__Dataset items__
============================================================

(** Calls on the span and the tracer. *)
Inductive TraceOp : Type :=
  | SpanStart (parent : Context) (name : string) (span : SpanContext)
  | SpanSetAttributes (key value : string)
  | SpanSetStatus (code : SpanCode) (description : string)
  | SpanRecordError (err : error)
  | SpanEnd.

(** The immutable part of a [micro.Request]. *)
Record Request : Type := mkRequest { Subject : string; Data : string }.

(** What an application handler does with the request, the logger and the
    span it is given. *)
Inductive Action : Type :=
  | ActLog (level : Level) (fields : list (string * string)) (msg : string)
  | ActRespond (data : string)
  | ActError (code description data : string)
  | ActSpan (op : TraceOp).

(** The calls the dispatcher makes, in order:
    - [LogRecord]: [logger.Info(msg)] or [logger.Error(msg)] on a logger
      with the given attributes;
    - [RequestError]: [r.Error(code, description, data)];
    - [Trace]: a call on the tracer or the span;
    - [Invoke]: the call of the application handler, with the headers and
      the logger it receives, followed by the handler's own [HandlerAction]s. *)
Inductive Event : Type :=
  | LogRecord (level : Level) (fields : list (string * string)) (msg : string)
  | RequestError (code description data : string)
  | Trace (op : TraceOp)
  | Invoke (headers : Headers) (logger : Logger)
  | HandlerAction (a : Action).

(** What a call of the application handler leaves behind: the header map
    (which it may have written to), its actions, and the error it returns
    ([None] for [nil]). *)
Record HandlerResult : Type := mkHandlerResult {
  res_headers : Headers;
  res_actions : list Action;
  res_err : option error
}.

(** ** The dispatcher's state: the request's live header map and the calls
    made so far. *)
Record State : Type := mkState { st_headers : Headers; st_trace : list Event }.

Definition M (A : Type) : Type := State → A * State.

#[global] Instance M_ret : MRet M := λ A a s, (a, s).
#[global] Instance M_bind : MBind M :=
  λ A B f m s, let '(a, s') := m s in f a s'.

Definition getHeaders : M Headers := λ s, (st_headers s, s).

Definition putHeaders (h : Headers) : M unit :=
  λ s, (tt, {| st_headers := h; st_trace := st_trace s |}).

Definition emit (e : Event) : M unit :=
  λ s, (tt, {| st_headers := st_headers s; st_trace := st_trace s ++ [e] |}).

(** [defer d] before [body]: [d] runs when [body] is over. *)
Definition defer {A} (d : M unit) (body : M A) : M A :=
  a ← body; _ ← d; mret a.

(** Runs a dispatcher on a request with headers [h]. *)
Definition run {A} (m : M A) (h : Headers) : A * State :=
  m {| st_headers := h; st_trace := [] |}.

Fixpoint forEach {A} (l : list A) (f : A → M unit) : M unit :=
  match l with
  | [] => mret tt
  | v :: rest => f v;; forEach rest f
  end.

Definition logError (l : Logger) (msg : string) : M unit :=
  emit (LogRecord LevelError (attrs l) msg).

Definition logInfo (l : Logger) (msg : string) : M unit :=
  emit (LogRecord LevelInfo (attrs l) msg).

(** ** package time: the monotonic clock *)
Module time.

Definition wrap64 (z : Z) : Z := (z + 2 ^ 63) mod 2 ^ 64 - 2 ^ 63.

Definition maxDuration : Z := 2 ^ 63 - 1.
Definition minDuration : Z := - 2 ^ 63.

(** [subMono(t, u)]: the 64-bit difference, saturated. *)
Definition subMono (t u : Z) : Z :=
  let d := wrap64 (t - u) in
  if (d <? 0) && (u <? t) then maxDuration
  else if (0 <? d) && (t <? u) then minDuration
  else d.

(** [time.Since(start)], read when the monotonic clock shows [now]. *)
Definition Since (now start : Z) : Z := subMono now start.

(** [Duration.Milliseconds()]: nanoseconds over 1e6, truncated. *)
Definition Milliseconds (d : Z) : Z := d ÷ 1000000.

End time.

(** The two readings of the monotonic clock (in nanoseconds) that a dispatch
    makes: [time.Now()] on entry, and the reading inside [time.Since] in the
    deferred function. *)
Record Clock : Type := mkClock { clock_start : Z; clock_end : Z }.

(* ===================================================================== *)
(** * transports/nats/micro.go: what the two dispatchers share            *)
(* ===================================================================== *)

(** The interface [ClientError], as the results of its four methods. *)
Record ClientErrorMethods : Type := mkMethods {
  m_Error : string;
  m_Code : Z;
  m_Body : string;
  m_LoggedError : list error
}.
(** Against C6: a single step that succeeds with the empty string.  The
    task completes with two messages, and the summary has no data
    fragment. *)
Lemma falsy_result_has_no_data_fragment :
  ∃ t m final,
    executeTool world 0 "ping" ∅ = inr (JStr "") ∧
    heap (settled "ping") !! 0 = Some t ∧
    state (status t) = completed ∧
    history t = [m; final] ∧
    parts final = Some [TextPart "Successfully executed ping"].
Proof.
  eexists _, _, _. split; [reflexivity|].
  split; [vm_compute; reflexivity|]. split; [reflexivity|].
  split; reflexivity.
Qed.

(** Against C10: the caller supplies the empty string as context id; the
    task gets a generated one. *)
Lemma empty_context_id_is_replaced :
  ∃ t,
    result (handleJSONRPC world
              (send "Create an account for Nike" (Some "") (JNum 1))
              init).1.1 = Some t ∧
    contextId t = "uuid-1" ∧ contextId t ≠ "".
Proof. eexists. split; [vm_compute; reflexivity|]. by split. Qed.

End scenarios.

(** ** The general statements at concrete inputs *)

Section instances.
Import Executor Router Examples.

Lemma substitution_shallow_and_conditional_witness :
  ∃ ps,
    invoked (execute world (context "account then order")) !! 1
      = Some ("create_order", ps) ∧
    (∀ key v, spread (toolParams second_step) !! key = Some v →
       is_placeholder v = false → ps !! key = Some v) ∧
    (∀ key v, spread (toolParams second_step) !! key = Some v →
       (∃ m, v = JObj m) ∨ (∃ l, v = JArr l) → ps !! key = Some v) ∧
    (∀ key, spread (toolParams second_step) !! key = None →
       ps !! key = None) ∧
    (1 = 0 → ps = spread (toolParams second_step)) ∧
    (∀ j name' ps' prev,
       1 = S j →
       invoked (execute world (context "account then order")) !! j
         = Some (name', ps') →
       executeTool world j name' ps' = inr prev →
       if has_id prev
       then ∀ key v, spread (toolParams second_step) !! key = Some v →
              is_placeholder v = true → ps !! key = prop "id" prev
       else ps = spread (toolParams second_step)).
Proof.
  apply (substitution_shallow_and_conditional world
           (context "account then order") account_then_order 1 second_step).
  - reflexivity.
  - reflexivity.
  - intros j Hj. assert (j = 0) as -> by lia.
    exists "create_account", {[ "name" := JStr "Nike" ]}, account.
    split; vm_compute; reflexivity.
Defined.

============================================================

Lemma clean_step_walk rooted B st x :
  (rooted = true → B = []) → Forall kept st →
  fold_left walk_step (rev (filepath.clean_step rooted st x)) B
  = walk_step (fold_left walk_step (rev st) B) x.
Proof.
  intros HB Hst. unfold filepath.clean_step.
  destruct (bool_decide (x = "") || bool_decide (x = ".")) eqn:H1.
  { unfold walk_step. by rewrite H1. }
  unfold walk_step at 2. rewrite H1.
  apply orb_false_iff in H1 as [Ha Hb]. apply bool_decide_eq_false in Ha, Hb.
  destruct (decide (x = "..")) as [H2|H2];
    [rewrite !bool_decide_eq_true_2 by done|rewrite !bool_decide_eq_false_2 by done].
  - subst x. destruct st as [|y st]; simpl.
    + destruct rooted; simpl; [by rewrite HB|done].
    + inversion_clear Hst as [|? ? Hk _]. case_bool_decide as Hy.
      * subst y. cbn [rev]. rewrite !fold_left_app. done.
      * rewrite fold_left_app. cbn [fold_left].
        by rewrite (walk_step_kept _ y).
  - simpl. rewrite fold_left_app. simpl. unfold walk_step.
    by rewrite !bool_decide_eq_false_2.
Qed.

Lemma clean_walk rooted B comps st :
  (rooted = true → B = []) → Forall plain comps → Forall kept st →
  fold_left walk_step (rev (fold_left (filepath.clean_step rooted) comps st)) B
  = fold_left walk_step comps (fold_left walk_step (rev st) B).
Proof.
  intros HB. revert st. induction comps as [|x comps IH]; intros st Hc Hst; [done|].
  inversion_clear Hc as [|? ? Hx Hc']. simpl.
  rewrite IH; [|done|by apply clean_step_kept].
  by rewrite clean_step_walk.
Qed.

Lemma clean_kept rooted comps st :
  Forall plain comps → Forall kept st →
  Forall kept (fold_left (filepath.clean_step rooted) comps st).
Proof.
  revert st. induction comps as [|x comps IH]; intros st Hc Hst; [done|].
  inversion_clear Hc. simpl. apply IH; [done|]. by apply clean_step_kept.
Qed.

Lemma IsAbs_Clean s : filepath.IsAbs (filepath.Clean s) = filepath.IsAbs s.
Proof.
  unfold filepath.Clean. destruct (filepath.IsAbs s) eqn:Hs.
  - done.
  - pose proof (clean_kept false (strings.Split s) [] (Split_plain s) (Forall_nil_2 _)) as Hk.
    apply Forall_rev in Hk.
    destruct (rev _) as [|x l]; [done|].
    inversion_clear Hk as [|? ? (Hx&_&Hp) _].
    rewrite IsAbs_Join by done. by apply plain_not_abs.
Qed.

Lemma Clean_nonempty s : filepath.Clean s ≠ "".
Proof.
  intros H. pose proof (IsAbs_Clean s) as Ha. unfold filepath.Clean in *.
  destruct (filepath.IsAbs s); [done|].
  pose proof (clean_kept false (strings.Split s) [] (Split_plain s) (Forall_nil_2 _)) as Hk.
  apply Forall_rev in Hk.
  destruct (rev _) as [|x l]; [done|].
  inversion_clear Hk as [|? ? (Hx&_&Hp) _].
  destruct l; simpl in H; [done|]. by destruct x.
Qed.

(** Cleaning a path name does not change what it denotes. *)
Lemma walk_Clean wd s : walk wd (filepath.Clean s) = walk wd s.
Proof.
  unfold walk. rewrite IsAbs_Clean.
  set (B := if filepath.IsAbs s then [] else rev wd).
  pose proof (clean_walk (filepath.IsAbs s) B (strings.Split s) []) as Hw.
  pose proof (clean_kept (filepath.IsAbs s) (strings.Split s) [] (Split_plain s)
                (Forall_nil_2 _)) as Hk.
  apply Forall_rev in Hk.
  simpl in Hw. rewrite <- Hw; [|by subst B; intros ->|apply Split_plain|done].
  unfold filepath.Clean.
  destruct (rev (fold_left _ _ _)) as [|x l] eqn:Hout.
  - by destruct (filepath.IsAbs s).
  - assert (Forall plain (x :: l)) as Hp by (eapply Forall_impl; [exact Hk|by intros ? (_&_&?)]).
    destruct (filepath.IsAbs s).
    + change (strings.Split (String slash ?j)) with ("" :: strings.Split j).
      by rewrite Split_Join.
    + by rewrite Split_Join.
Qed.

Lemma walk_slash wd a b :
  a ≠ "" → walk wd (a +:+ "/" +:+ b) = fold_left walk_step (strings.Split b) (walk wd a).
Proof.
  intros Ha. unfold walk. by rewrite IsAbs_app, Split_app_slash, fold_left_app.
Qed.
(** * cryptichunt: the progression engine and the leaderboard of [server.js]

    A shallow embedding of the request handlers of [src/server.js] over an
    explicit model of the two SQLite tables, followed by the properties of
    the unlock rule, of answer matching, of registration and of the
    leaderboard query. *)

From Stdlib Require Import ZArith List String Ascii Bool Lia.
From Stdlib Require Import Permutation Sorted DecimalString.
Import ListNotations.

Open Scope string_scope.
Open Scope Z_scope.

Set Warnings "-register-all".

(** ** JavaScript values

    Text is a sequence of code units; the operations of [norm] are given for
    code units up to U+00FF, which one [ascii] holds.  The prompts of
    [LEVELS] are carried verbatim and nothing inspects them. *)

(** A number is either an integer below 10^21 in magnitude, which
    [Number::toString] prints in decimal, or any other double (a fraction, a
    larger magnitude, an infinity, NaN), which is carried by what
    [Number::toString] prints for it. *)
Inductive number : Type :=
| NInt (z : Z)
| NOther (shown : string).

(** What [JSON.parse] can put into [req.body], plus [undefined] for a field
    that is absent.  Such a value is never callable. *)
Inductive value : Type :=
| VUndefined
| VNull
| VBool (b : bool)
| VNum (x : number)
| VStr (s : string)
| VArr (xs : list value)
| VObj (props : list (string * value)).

============================================================

Above are the entries. Copy exactly the part that opens with the line containing "(** Calls on the span and the tracer. *)" and closes with the line containing "- [Invoke]: the", and no more.

(** Calls on the span and the tracer. *)
Inductive TraceOp : Type :=
  | SpanStart (parent : Context) (name : string) (span : SpanContext)
  | SpanSetAttributes (key value : string)
  | SpanSetStatus (code : SpanCode) (description : string)
  | SpanRecordError (err : error)
  | SpanEnd.

(** The immutable part of a [micro.Request]. *)
Record Request : Type := mkRequest { Subject : string; Data : string }.

(** What an application handler does with the request, the logger and the
    span it is given. *)
Inductive Action : Type :=
  | ActLog (level : Level) (fields : list (string * string)) (msg : string)
  | ActRespond (data : string)
  | ActError (code description data : string)
  | ActSpan (op : TraceOp).

(** The calls the dispatcher makes, in order:
    - [LogRecord]: [logger.Info(msg)] or [logger.Error(msg)] on a logger
      with the given attributes;
    - [RequestError]: [r.Error(code, description, data)];
    - [Trace]: a call on the tracer or the span;
    - [Invoke]: the call of the application handler, with the headers and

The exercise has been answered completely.